There was an impending crisis
however at an Air Force Academy in Colorado during the government shutdown as the person who ordered supplies had been furloughed. However, that was a minor problem compared to the furlough of 330 workers who offered specialized instructional programs and the cancellation of 60 special classes. Back in the days of the Vietnam war
apparently toilet paper was rationed reportedly to only 19 squares a day for regular troops. No doubt officers needed more. So how much does the Pentagon spend on toilet paper?
From 2000 to 2010 the Pentagon bought an average of $2 million "toiletry paper products" annually. Suddenly in 2012 the figure jumped to $130 million. No doubt liberal conspiracy theorists will attribute this to the fact that most of the toilet tissue bought by the military comes from Georgia Pacific owned by the Koch Industries
. The Koch brothers
fund many right wing and libertarian causes. This time it seems a large part of the increase may come from creative accounting systems used by the Pentagon.
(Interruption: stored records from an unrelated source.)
Lemma safePath_located name h h' abs :
  safePath (abs_path rp) name h = (h', Ok abs) -> IsAbs (Clean name) = false /\ Join (abs_path rp) (Clean name) = abs.
Proof.
  unfold safePath. cbn zeta. destruct (IsAbs (Clean name)); [done|]. case_if; [done|]. rewrite ST_bind_run.
  destruct (ensureNoSymlink _ _ h) as [h1 [[]|]]; cbn; [|done]. by intros [= _ <-].
Qed.

Lemma safePath_exists name q h :
  no_faults -> root_ok rp (h_fs h) -> located name q -> is_Some (fs_lookup (h_fs h) (rp ++ q)) -> no_links (h_fs h) (rp ++ q) ->
  exists h', h_fs h' = h_fs h /\ safePath (abs_path rp) name h = (h', Ok (abs_path (rp ++ q))).
Proof.
  intros Hn Hroot (Habs & Hq & Hj) Hex Hl. destruct (safePath (abs_path rp) name h) as [h' r] eqn:E.
  destruct (safePath_spec rp Hrp Hplain _ _ _ _ (no_faults_ok Hn) Hroot E) as [Hfs _]. exists h'. split; [done|].
  unfold safePath in E. cbn zeta in E. rewrite Habs, Hj in E.
  assert (Hok : (ensureNoSymlink (abs_path rp) (abs_path (rp ++ q)) h).2 = Ok tt).
  { unfold ensureNoSymlink. case_if; [done|]. assert (Hqne : q <> []) by (intros ->; by rewrite app_nil_r, String.eqb_refl in Hif).
    rewrite Rel_under, Split_join by (done || by apply plain_no_slash).
    pose proof (check_components_exists [] q h Hn (proj1 Hroot)) as Hcc. rewrite app_nil_r in Hcc. apply Hcc; [by apply Forall_app|done|done]. }
  assert (Hpre : negb (HasPrefix (abs_path (rp ++ q)) (abs_path rp +:+ "/")) && negb (String.eqb (abs_path (rp ++ q)) (abs_path rp)) = false).
  { destruct q as [|x q]; [by rewrite app_nil_r, String.eqb_refl, andb_false_r|].
    assert (HasPrefix (abs_path (rp ++ x :: q)) (abs_path rp +:+ "/") = true) as ->; [|done].
    apply HasPrefix_under; [done|done|by apply Forall_app|]. by exists (x :: q). }
  rewrite Hpre, ST_bind_run in E. destruct (ensureNoSymlink _ _ h) as [h1 r1]. cbn in Hok, E. rewrite Hok in E. by injection E as <- <-.
Qed.

Lemma read_file_at p h mode data :
  no_faults -> fs_wf (h_fs h) -> no_links (h_fs h) p -> p <> [] -> h_fs h !! p = Some (NFile mode data) ->
  (os_ReadFile (abs_path p) h).2 = Ok data.
Proof.
  intros Hn Hwf Hl Hne Hp. unfold os_ReadFile, os_Open. rewrite ST_bind_run, query_run by done. cbn [fst snd].
  assert (Hlk : fs_lookup (h_fs h) p = Some (NFile mode data)) by (by destruct p).
  assert (Hnm : namei true (abs_path p) (h_fs h) = Ok p).
  { destruct p as [|x d _] using rev_ind; [done|]. destruct (Hwf _ _ _ Hp) as [Hd _].
    apply namei_real; [|by apply fs_wf_real|by rewrite Hp]. apply (fs_wf_good (h_fs h)); [done|]. rewrite Hlk. by eexists. }
  unfold open_at. rewrite Hnm, Hlk. cbn [fst snd]. unfold os_Read. rewrite query_run by done. cbn. by rewrite Hlk.
Qed.

(** A successful write: where the file is, and what did not change. *)
Lemma Write_located name content w w1 :
  no_faults -> ws_ok rp w -> Write name content w = (w1, Ok tt) ->
  exists q mode fs1, located name q /\ q <> [] /\ no_links fs1 (rp ++ q) /\
    added_dirs (rp ++ q) (lw_fs w) fs1 /\ lw_fs w1 = <[rp ++ q := NFile mode content]> fs1.
Proof.
  intros Hn [Hroot Hrok] E. unfold Write, with_path in E. rewrite ST_bind_run in E. cbn [cfg fst snd] in E.
  rewrite ST_bind_run, io_run in E. change (Root (lm_cfg (lw_m w))) with (lw_root w) in E. rewrite Hroot in E.
  destruct (safePath (abs_path rp) name (lw_host w)) as [h r] eqn:Es. cbn [fst snd] in E.
  destruct (safePath_spec rp Hrp Hplain _ _ _ _ (no_faults_ok Hn) Hrok Es) as [Hfs Hsafe].
  destruct r as [abs|e]; [|done]. destruct (Hsafe abs eq_refl) as (q & -> & Hq & Hl).
  destruct (safePath_located _ _ _ _ Es) as [H1 H2]. set (w0 := w <| lw_host := h |>) in E.
  assert (Hfs0 : lw_fs w0 = lw_fs w) by exact Hfs.
  apply (Write_locked_spec rp Hrp Hplain) in E as (_ & _ & _ & fs1 & info & Hadd & Hput & _); [|done|by rewrite Hfs0|by rewrite Hfs0].
  rewrite Hfs0 in Hadd. destruct Hput as (d & x & mode & Hpx & Hfs1 & Hd & Hx & Hold).
  exists q, mode, fs1. split; [by split_and!|]. split; [|split; [by eapply added_no_links|done]].
  intros ->. rewrite app_nil_r in *. destruct Hrok as [_ Hrd]. pose proof (added_lookup _ _ _ _ _ Hadd Hrd) as Hrd1.
  destruct rp; [done|]. cbn in Hrd1. rewrite Hrd1 in Hold. by destruct Hold as [?|(? & ? & ?)].
Qed.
The new higher expenditures includes items such as $2.7 million lightbulbs and $ 9.6 million of canning supplies which hardly seem appropriate for wiping oneself. Even so there remain about $58 million in paper products that one could conceivably wipe with. The Defense Department was still a long distance away from Homeland Security that in the same year 2012 had an expenditure of $151 million in the same category.
The real numbers spent on toilet paper in either Homeland Security or the Defense Department may never be known. This is not because the data is classified but that the books of these two
are so messed up:
"The Defense Department is one of just two agencies (Homeland Security is the other) that are keeping the bean counters waiting: As the Government Accountability Office dryly notes, the Pentagon has "serious financial management problems" that make its financial statements "inauditable." Pentagon financial operations occupy one-fifth of the GAO's list of federal programs with a high risk of waste, fraud, or inefficiency.
Critics also contend that the Pentagon cooks its books by using unorthodox accounting methods that make its budgetary needs seem more urgent. The agency insists it will "achieve audit readiness" by 2017. "
We do know that in 2012,
Koch Industries had a contract with the Department of Defense worth $51,278,354.